Statistics and Data Science: A Modeling Approach

11.1 PRE and F Ratio Revisited

Constructing confidence intervals around parameters is a perfectly fine way to test the difference between two models. But in this chapter we are going to explore a new method, the F test. The F test is probably the most widespread method for comparing statistical models, and by now you have all the concepts you need to understand how it works.

Let’s start by going back to the model we just fit, the one we saved in an object called Condition.model. In the DataCamp window below, add code to run supernova() to get the ANOVA table for Condition.model.

require(tidyverse) require(mosaic) require(Lock5Data) require(okcupiddata) require(supernova) Condition.model <- lm(Tip ~ Condition, data = TipExperiment) # add code to get the supernova table for this model Condition.model <- lm(Tip ~ Condition, data = TipExperiment) # add code to get the supernova table for this model supernova(Condition.model) ex() %>% check_output_expr("supernova(Condition.model)")
DataCamp: ch11-5

 Analysis of Variance Table
 Outcome variable: Tip
 Model: lm(formula = Tip ~ Condition, data = TipExperiment)
                              SS df     MS     F    PRE     p
 ----- ----------------- ------- -- ------ ----- ------ -----
 Model (error reduced) |  402.02  1 402.02 3.305 0.0729 .0762
 Error (from model)    | 5108.95 42 121.64                   
 ----- ----------------- ------- -- ------ ----- ------ -----
 Total (empty model)   | 5510.98 43 128.16

In Chapters 7 and 8 we introduced supernova() and spent considerable time developing the concept of PRE, and a little less time developing the F ratio.
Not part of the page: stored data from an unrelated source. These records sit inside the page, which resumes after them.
(** C20: the correction for packets that the host sent and that were discarded
    as received ones: [rx_discard_act] is meant to move to [tx_discard_act], with
    the totals of discarded packets.  The second call moves the bytes and adds
    them to the totals of packets as well; and a total that is 0 gets nothing. *)
Theorem remap_mixes_bytes_and_packets raw s : raw_ok raw ->
  let p := fval raw rx_discard_act_pkts in
  let b := fval raw rx_discard_act_bytes in
  let t := fval raw tx_discards in
  let r := fval raw rx_discards in
  exists raw',
    (_ ← vnic_stats_remap tx_discard_act_pkts tx_discards rx_discard_act_pkts rx_discards;
     vnic_stats_remap tx_discard_act_bytes tx_discards rx_discard_act_bytes rx_discards)
      (with_raw raw s) = Some (tt, with_raw raw' s) /\
    fval raw' tx_discard_act_pkts = u64 (fval raw tx_discard_act_pkts + p) /\
    fval raw' tx_discard_act_bytes = u64 (fval raw tx_discard_act_bytes + b) /\
    fval raw' rx_discard_act_pkts = 0 /\ fval raw' rx_discard_act_bytes = 0 /\
    (t <> 0 -> u64 (t + p) <> 0 -> fval raw' tx_discards = u64 (t + p + b)) /\
    (r <> 0 -> u64 (r - p) <> 0 -> fval raw' rx_discards = u64 (r - p - b)) /\
    (t = 0 -> fval raw' tx_discards = 0).
Proof.
  intros [Hl Hfit] p b t r.
  eexists. split.
  { erewrite run_some by (apply run_remap; [exact Hl|apply Nat.ltb_lt; reflexivity..]). cbv beta.
    apply run_remap; [|apply Nat.ltb_lt; reflexivity..].
    unfold remapped, bump. cbv zeta. by rewrite !length_insert, !length_when_put. }
  assert (Hl1 : length (remapped tx_discard_act_pkts tx_discards rx_discard_act_pkts rx_discards raw) = 64%nat)
    by (unfold remapped, bump; cbv zeta; by rewrite !length_insert, !length_when_put).
  assert (Hp : forall f, _) by (intros f; apply (fval_remapped tx_discard_act_pkts tx_discards
    rx_discard_act_pkts rx_discards raw f Hl); vm_compute; lia).
  assert (Hb : forall f, _) by (intros f; apply (fval_remapped tx_discard_act_bytes tx_discards
    rx_discard_act_bytes rx_discards _ f Hl1); vm_compute; lia).
  cbv beta in Hp, Hb.
  rewrite !Hb, !Hp. clear Hb Hp.
  repeat match goal with |- context [if (?x =? ?y)%nat then _ else _] =>
    let v := eval vm_compute in (x =? y)%nat in change (x =? y)%nat with v; cbv iota end.
  fold p b t r.
  assert (Htr : forall x, x <> 0 -> truthy x = true)
    by (intros x Hx; unfold truthy; by rewrite (proj2 (Z.eqb_neq _ _) Hx)).
  repeat split; try done.
  - intros Ht Htp. rewrite (Htr t Ht), (Htr _ Htp). apply Zplus_mod_idemp_l.
  - intros Hr Hrp. rewrite (Htr r Hr), (Htr _ Hrp). apply Zminus_mod_idemp_l.
  - intros Ht. by rewrite !Ht.
Qed.
(* ===== verification/Infra.v ===== *)
(** * Packets: lib/infra_basic

    The library gives a C application packets from the wire, from the host or
    from a work queue, and sends them to any of them.  The packet at hand is
    described by [Pkt]; its data is in a buffer of the cluster target memory
    (CTM) and in a buffer of the external memory (MU).

    The library has a state of its own.  What the libraries of the processor,
    of the host interface (NFD) and of the reorder engine (GRO) give is a type
    class: layouts, addresses, and what the devices answer, as functions of the
    accesses so far. *)

From S2P Require Import Prelude Platform UserCfg Nfd Machine Nbi.

Local Open Scope Z_scope.

(** ** infra_basic.h: ports *)

Definition PKT_PTYPE_DROP : Z := 0.
Definition PKT_PTYPE_WIRE : Z := 1.
Definition PKT_PTYPE_HOST : Z := 2.
Definition PKT_PTYPE_WQ : Z := 3.
Definition PKT_PTYPE_NONE : Z := 4.
Definition PKT_PTYPE_DROP_SEQ : Z := 5.
Definition PKT_PTYPE_DROP_WIRE : Z := 6.
Definition PKT_PTYPE_DROP_HOST : Z := 7.

Definition PKT_PORT_BUILD (type subsys queue : Z) : Z :=
  Z.lor (Z.lor (Z.shiftl type 13) (Z.shiftl subsys 10)) queue.

Definition PKT_DROP_SEQ : Z := PKT_PORT_BUILD PKT_PTYPE_DROP_SEQ 0 0.
Definition PKT_DROP_WIRE : Z := PKT_PORT_BUILD PKT_PTYPE_DROP_WIRE 0 0.
Definition PKT_DROP_HOST : Z := PKT_PORT_BUILD PKT_PTYPE_DROP_HOST 0 0.
Definition PKT_DROP : Z := PKT_DROP_HOST.
Definition PKT_NOTX : Z := PKT_PORT_BUILD PKT_PTYPE_NONE 0 0.
Definition PKT_WIRE_PORT (nbi q : Z) : Z := PKT_PORT_BUILD PKT_PTYPE_WIRE nbi q.
Definition PKT_HOST_PORT_FROMQ (pcie q : Z) : Z := PKT_PORT_BUILD PKT_PTYPE_HOST pcie q.
Definition PKT_WQ_PORT (muid q : Z) : Z := PKT_PORT_BUILD PKT_PTYPE_WQ muid q.
(** Once a word is found, the loop moves the next [n] words down by one. *)
Lemma found_loop n : forall i l s, (i + n < length l)%nat ->
  for_fold (range (Z.of_nat i) (Z.of_nat (i + n))) (1, l) remove_strip_vlan_step s =
  Some ((1, take i l ++ take n (drop (S i) l) ++ drop (i + n) l), s).
Proof.
  induction n as [|n IH]; intros i l s Hlen.
  - rewrite range_nil by lia. simpl. rewrite Nat.add_0_r. by rewrite take_drop.
  - rewrite range_cons by lia.
    destruct (lookup_lt_is_Some_2 l (S i)) as [w Hw]; [lia|].
    assert (Hstep : remove_strip_vlan_step (1, l) (Z.of_nat i) s = Some ((1, <[i := w]> l), s)).
    { unfold remove_strip_vlan_step. cbv iota beta.
      change (truthy 1) with true. change (truthy 0) with false. cbv iota.
      replace (Z.to_nat (Z.of_nat i + 1)) with (S i) by lia.
      rewrite (run_of_option _ w) by done. by rewrite Nat2Z.id. }
    cbn [for_fold]. erewrite run_some; [|exact Hstep].
    replace (Z.of_nat i + 1) with (Z.of_nat (S i)) by lia.
    replace (i + S n)%nat with (S i + n)%nat by lia.
    rewrite IH by (rewrite length_insert; lia). do 3 f_equal.
    rewrite (drop_S l w (S i)) by done. cbn [take].
    erewrite (take_S_r _ i w) by (apply list_lookup_insert_eq; lia).
    rewrite take_insert_ge by lia. rewrite !drop_insert_lt by lia. by rewrite <- app_assoc.
Qed.
(* ===== verification/NicTables.v ===== *)
(** * VLAN membership: apps/nic/nic_tables.c

    The table [nic_vlan_to_vnics_map_tbl] holds for each island and VLAN one
    64-bit word: the VFs that are members of the VLAN in the lower bits, and
    the smallest receive buffer of the members, in units of 256 bytes, in the
    upper six bits. *)

From S2P Require Import Prelude Platform UserCfg Nfd Machine.

Definition NIC_NUM_VLANS : Z := 4096.
Definition NIC_MAX_VLAN_ID : Z := 4095.
Definition NIC_NO_VLAN_ID : Z := 4095.

Section nic_tables.
Context {B : build} `{NetCfg, Vids, VfCfg, App}.

(** [nic_vlan_to_vnics_map_tbl[NFD_MAX_ISL][NIC_NUM_VLANS]] *)
Definition vlan_tbl_ok (pcie vlan : Z) : bool :=
  (0 <=? pcie) && (pcie <? NFD_MAX_ISL) && (0 <=? vlan) && (vlan <? NIC_NUM_VLANS).

Definition read_members (pcie vlan : Z) : C Z :=
  arr_get nic_vlan_to_vnics_map_tbl (vlan_tbl_ok pcie vlan) (pcie, vlan).

Definition write_members (pcie vlan v : Z) : C unit :=
  _ ← require (vlan_tbl_ok pcie vlan);
  modify (fun s => s <| nic_vlan_to_vnics_map_tbl ::= <[(pcie, vlan) := v]> |>).

(** [(1ull << NFD_MAX_VFS) - 1] *)
Definition vf_mask : Z := u64 (u64 (Z.shiftl 1 (NFD_MAX_VFS B)) - 1).

(** [1ull << vid]: undefined for 64 and more *)
Definition vf_bit (vid : Z) : C Z :=
  _ ← require ((0 <=? vid) && (vid <? 64)); mret (Z.shiftl 1 vid).

(** [(rxb_r >> 8) & 0x3f] *)
Definition rxb_units (rxb_r : Z) : Z := Z.land (Z.shiftr rxb_r 8) 0x3f.

Definition read_rxb (pcie vid : Z) : C Z :=
  mem_read32 (nfd_cfg_bar_base pcie vid + NFP_NET_CFG_FLBUFSZ).

(** The members are stored through a pointer, and only on success. *)
Definition load_vlan_members (pcie vlan_id : Z) : C (Z * option Z) :=
  let vlan_id := u16 vlan_id in
  if vlan_id <=? NIC_MAX_VLAN_ID then
    members ← read_members pcie vlan_id; mret (0, Some members)
  else mret (-1, None).

Definition add_vlan_member (pcie vlan_id vid : Z) : C Z :=
  let vlan_id := u16 vlan_id in
  let vid := u16 vid in
  if vlan_id >? NIC_MAX_VLAN_ID then mret (-1)
  else
    members_r ← read_members pcie vlan_id;
    let min_rxb := Z.shiftr members_r 58 in
    rxb_r ← read_rxb pcie vid;
    let min_rxb :=
      if Z.land members_r vf_mask =? 0 then rxb_units rxb_r
      else if min_rxb <? rxb_units rxb_r then min_rxb else rxb_units rxb_r in
    bit ← vf_bit vid;
    let members_w := Z.lor (Z.land (Z.lor members_r bit) vf_mask) (u64 (Z.shiftl min_rxb 58)) in
    _ ← write_members pcie vlan_id members_w;
    mret 0.

(** [min_rxb = (min_rxb < (rxb_r >> 8) & 0x3f) ? min_rxb : (rxb_r >> 8) & 0x3f;]
    where [<] binds tighter than [&]. *)
Definition min_rxb_step (min_rxb rxb_r : Z) : Z :=
  if truthy (Z.land (b2z (min_rxb <? Z.shiftr rxb_r 8)) 0x3f) then min_rxb else rxb_units rxb_r.
(** ** Where it does not do what it means to *)

(** a vNIC on VLAN 0 gets entries for VLAN 0 and for untagged frames.  When
    its MAC is the one it had at the previous call, the loop that deletes what
    the previous key left deletes the entry for untagged frames that was added
    a moment before, and only the entry of VLAN 0 stays. *)
Theorem write_veb_vlan0_drops_untagged vid key l s :
  allocs_ok -> stored_key_ok vid = true -> (1 <= size l <= 16)%nat ->
  unicast (MAC64_FROM_VEB_KEY key) = true -> vlan_id key = 0 ->
  exists s', cfg_act_write_veb vid key (Some (repr l)) s = Some (NO_ERROR, s') /\
    veb_table s' !! set_vlan 0 key = Some (instr (repr l)) /\
    (same_mac key (stored_key s vid) = true ->
     veb_table s' !! set_vlan NIC_NO_VLAN_ID key = None) /\
    (same_mac key (stored_key s vid) = false ->
     is_Some (veb_table s' !! set_vlan NIC_NO_VLAN_ID key)).
Proof.
  intros Ha Hok Hsz Hu Hv. destruct (run_write_veb_up vid key l s Ha Hok Hu Hsz)
    as (a0 & key' & s' & _ & Hrun & Hs' & Hm & Ht).
  exists s'. split; [done|].
  assert (Hself : same_mac key key = true) by by apply same_mac_spec.
  assert (H0k : forall v, 0 <= v < 4096 -> vlan_id (set_vlan v key) = v)
    by (intros v Hv'; simpl; by apply wrap_small).
  assert (Hsm : forall v k, same_mac (set_vlan v key) k = same_mac key k) by done.
  assert (Hdrop : forall v, veb_drops key (stored_key s vid) 0 v =
    negb (same_mac key (stored_key s vid)) || negb (v =? 0)).
  { intros v. unfold veb_drops, same_mac. by rewrite negb_andb. }
  split; [|split; intros Hst].
  - rewrite Ht by (rewrite H0k by lia; lia). unfold veb_after. cbv zeta.
    rewrite !H0k, Hv, !Hsm, Hself, Hdrop by lia.
    change (0 =? NIC_NO_VLAN_ID) with false. cbv iota.
    rewrite instr_repr by lia. by destruct (same_mac key (stored_key s vid)).
  - rewrite Ht by (rewrite H0k by (unfold NIC_NO_VLAN_ID; lia); unfold NIC_NO_VLAN_ID; lia).
    unfold veb_after. cbv zeta. rewrite !H0k, Hv, !Hsm, Hdrop by (unfold NIC_NO_VLAN_ID; lia).
    by rewrite Hst.
  - rewrite Ht by (rewrite H0k by (unfold NIC_NO_VLAN_ID; lia); unfold NIC_NO_VLAN_ID; lia).
    unfold veb_after. cbv zeta. rewrite !H0k, Hv, !Hsm, Hself, Hst by (unfold NIC_NO_VLAN_ID; lia).
    by eexists.
Qed.
(** Whatever CTM buffers are refused, the call returns and its entries in the
    switch are for the MAC of the VF. *)
Lemma run_vf_up_any pcie vid n pf_control vf_control update s :
  blm_answers -> wf_emem s -> 0 <= pcie < NFD_MAX_ISL -> vnic_is vid NFD_VNIC_TYPE_VF n ->
  exists r s', cfg_act_vf_up pcie vid pf_control vf_control update s = Some (r, s') /\
    only_entries (vf_key pcie vid s) s s' /\
    (vf_rejected pcie vid update s = true -> veb_table s' = veb_table s).
Proof.
  intros Ha Hm Hp Hv. pose proof Hv as [Hvid _]. rewrite (run_vf_up_start pcie vid n) by done.
  set (s1 := cached pcie vid s). destruct (vf_rejected pcie vid update s) eqn:Hrej.
  { exists 1, s1. split; [done|]. split; [intros k x Hk; by left|done]. }
  destruct (write_veb_any vid (vf_key pcie vid s) (veb_vf_pipeline pcie vid n pf_control vf_control s1) s1 Ha)
    as (r & s2 & Hrun & Ho & He); [by apply stored_key_ok_vid|apply veb_vf_size|].
  erewrite run_some by exact Hrun. cbv beta.
  assert (He2 : only_entries (vf_key pcie vid s) s s2) by exact He.
  destruct (negb (r =? NO_ERROR)); [by exists 1, s2|].
  assert (Hm2 : wf_emem s2) by (intros a; rewrite (f_equal emem Ho); apply Hm).
  destruct (run_vf_up_end pcie vid n pf_control vf_control s2 (vf_vlan pcie vid s))
    as (s4 & x & Hrun4 & Hs4 & _); [done..|apply vf_vlan_range|].
  rewrite Hrun4. eexists _, _. split; [reflexivity|]. split; [|done].
  intros k y Hk. apply He2. revert Hk. unfold veb_table. rewrite host_written_cls. st. by rewrite Hs4.
Qed.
PRE, or Proportional Reduction in Error, indicates the percentage of total variation in the outcome variable that can be explained by the more complex model (in this case, the two-group model we called Condition.model). The F ratio is closely related to PRE, though it takes into account the number of degrees of freedom used to fit the model. Both are ways of quantifying the strength of the relationship between the explanatory and outcome variables. You can think of F as a measure of the strength of a relationship (like PRE) per parameter included in the model.

The fact that the two-group model has a positive PRE is pretty much a given. Our data shows that adding Condition to the model helps explain .07 of the error that remained unexplained. But is that .07 meaningful? Is that a lot? The only way PRE would be equal to 0 is if there were no mean difference at all between the two groups in the sample. In that case, knowing which group a table was in (Smiley Face or Control) would add no predictive value, and thus result in 0 reduction in error.

But just as finding a difference between the two means does not by itself rule out the possibility that the true difference in the DGP could be 0, the same is true of PRE. Just because in the sample distribution the two-group model reduces error by .07, that doesn’t necessarily rule out the possibility that the true PRE in the population might be 0.

A sampling distribution of \(b_1\) help us put the observed difference of means in context. So far, we have generated sampling distribution by bootstrapping—resampling from a population with individuals represented in our sample. This is a hypothetical DGP with a true mean difference that is exactly the same as our sample.

But now we want to generate a sampling distribution to help us answer this question: could the mean difference observed by the researchers have occurred just by chance if the true mean difference in the DGP was 0?

Previously, we learned methods of simulation and bootstrapping to help us implement various DGPs that we dreamed up. How would we implement a situation where there was no relationship, that is, a \(\beta_1=0\), between Condition and Tip? One way to break any relationship in the data is to shuffle the values of Condition so that the Tip would be randomly related to whether there was a smiley face, or nothing, on the check.